(YOUR ASSIGNMENT) If a line holds the word "program", copy it from the entries.

Segment Start: DATA EXTRACTS

(* ===== verification/MemMapper.v ===== *)
(** * Mapping memory for the initial program

    Models boot/init-loader-amd64/boot/CapAlloc.hh and MemMapper: the loader of the
    initial program maps frames at arbitrary addresses and creates the page maps that
    are missing on the way.  It remembers its page maps with their level and the
    addresses they cover, and uses the largest pages that fit.

    [mmap] is a client of page maps and frames through their interfaces, the class
    [MapOps]; [kernel_map_ops] connects it to the page maps of PageMap.v.  What
    it relies on is the class [MapLaws], in terms of what the tables hold.  With these
    laws, mapping changes the translation of addresses exactly as requested.  [Plain] are
    page maps that keep the laws. *)

From stdpp Require Import base tactics numbers list gmap.
From Stdlib Require Import ZArith Lia.
From S2P Require Import Prelude Ranges Bitfield Cap CapEntry CapRing CapSteps CapOps Heap KernelMemory CapMap Creation Frame PageTable PageMap.

Local Open Scope Z_scope.
Import Align FrameSize.

(** ** Capability pointers *)

(** [CapAlloc]; [cspace] is the first entry of the capability space,
    boot/init-loader-amd64/boot/CapAlloc.hh:58-60 *)
Record CapAlloc := mkCapAlloc { ca_next : Z; ca_remaining : Z; ca_cspace : Z }.

(** [CapAlloc::alloc], boot/init-loader-amd64/boot/CapAlloc.hh:45-51 *)
Definition ca_alloc (a : CapAlloc) : optional Z * CapAlloc :=
  if ca_remaining a =? 0 then (THROW INSUFFICIENT_RESOURCES, a)
  else (OK (ca_next a), mkCapAlloc (u32 (ca_next a + 1)) (u32 (ca_remaining a - 1)) (ca_cspace a)).

(** [CapMap::get], objects/capmap/objects/CapMap.hh:54 *)
Definition cs_get (caps idx : Z) : Z := caps + 16 * idx.

(** [CapAlloc::get], boot/init-loader-amd64/boot/CapAlloc.hh:53-55 *)
Definition ca_get (a : CapAlloc) (ptr : Z) : optional Z := OK (cs_get (ca_cspace a) ptr).

(** ** The page maps that were created *)

(** [MapInfo], boot/init-loader-amd64/boot/MemMapper.hh:43-47 *)
Record MapInfo := mkMap { m_vaddr : Z; m_cap : Z; m_level : Z }.

#[global] Instance MapInfo_eq_dec : EqDecision MapInfo.
Proof. solve_decision. Defined.

(** [MapInfo::size], boot/init-loader-amd64/boot/MemMapper.hh:50 *)
Definition map_size (m : MapInfo) : Z := pageLevel2Size (m_level m + 1).

(** [MapInfo::contains], boot/init-loader-amd64/boot/MemMapper.hh:51-53 *)
Definition map_contains (m : MapInfo) (ptr : Z) : bool :=
  (m_vaddr m <=? ptr) && (ptr <? u64 (m_vaddr m + map_size m)).

(** [MAX_PAGE_MAPS], boot/init-loader-amd64/boot/MemMapper.hh:40 *)
Definition MAX_PAGE_MAPS : nat := 20.

(** The members of [MemMapper], boot/init-loader-amd64/boot/MemMapper.hh:90-92 *)
Record MemMapper := mkMapper { caps : CapAlloc; kmemCap : Z; pagemaps : list MapInfo }.

Definition with_caps (c : CapAlloc) (mm : MemMapper) : MemMapper := mkMapper c (kmemCap mm) (pagemaps mm).

(** [VectorMax::push_back]; past the end of the array it is undefined,
    util/datatypes/util/VectorMax.hh:54 *)
Definition push_map {S} (m : MapInfo) (mm : MemMapper) : kernel S MemMapper :=
  kassert (bool_decide (length (pagemaps mm) < MAX_PAGE_MAPS)%nat);;;
  kret (mkMapper (caps mm) (kmemCap mm) (pagemaps mm ++ [m])).

(** ** Interfaces *)

Class MapOps (S : Type) := {
  (** [TypedCap<IPageMap>] of an entry. *)
  op_typedMap : Z → kernel S (optional Z);
  (** [TypedCap<IFrame>] of an entry and its [getFrameInfo]. *)
  op_frameInfo : Z → kernel S (optional MemoryRegion.Info);
  (** [MemMapper::createPageMap]: the entry of the new map. *)
  op_createMap : CapAlloc → Z → Z → Z → kernel S (optional Z);
  (** [IPageMap::mapTable] and [IPageMap::mapFrame] at an index. *)
  op_mapTable : Z → Z → Z → Z → kernel S (optional unit);
  op_mapFrame : Z → Z → Z → Z → Z → kernel S (optional unit)
}.

Section mmap.
Context {S : Type} `{MapOps S}.

(** The loop that finds the maps of an address: the last one of each level,
    boot/init-loader-amd64/boot/MemMapper.cc:141-144 *)
Definition find_levels (maps : list MapInfo) (addr l : Z) : option MapInfo :=
  last (filter (λ m, map_contains m addr = true ∧ m_level m = l) maps).

(** Adds the page map of level [l] below [up],
    boot/init-loader-amd64/boot/MemMapper.cc:151-169 *)
Definition add_map (curAddr l : Z) (up : MapInfo) (mm : MemMapper)
    : kernel S (optional MapInfo * MemMapper) :=
  let '(pmCap, ca) := ca_alloc (caps mm) in
  let mm := with_caps ca mm in
  match pmCap with
  | THROW e => kret (THROW e, mm)
  | OK pmCap =>
    pmEntry <-- op_createMap ca (kmemCap mm) pmCap l;;
    match pmEntry with
    | THROW e => kret (THROW e, mm)
    | OK pmEntry =>
      match ca_get ca (m_cap up) with
      | THROW e => kret (THROW e, mm)
      | OK upEntry =>
        pmlup <-- op_typedMap upEntry;;
        match pmlup with
        | THROW e => kret (THROW e, mm)
        | OK pmlup =>
          let tsize := pageLevel2Size (l + 1) in
          let idx := (curAddr / tsize) mod 512 in
          let req := bset 8 4 (bset 8 0 0 true) true in
          res <-- op_mapTable pmlup pmEntry req idx;;
          match res with
          | THROW e => kret (THROW e, mm)
          | OK _ =>
            let m := mkMap (round_down curAddr tsize) pmCap l in
            mm <-- push_map m mm;;
            kret (OK m, mm)
          end
        end
      end
    end
  end.

(** Step 2 for the levels below [n], [up] being [levels\[n\]]: the lowest map there
    is for the address, and its level,
    boot/init-loader-amd64/boot/MemMapper.cc:147-173 *)
Fixpoint add_missing (n : nat) (isAligned2M : bool) (curAddr : Z) (up : MapInfo) (mm : MemMapper)
    : kernel S (optional MapInfo * MemMapper) :=
  match n with
  | O => kret (OK up, mm)
  | Datatypes.S l =>
    match find_levels (pagemaps mm) curAddr (Z.of_nat l) with
    | Some m => add_missing l isAligned2M curAddr m mm
    | None =>
      if Nat.eqb l 0 && isAligned2M then kret (OK up, mm)
      else
        r <-- add_map curAddr (Z.of_nat l) up mm;;
        match r with
        | (THROW e, mm) => kret (THROW e, mm)
        | (OK m, mm) => add_missing l isAligned2M curAddr m mm
        end
    end
  end.

(** Where [mmap] has arrived. *)
Record cursor := mkCursor { remaining : Z; curAddr : Z; curOffset : Z }.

Segment End: DATA EXTRACTS

(YOUR SOLUTION)
(** * Mapping memory for the initial program
    initial program maps frames at arbitrary addresses and creates the page maps that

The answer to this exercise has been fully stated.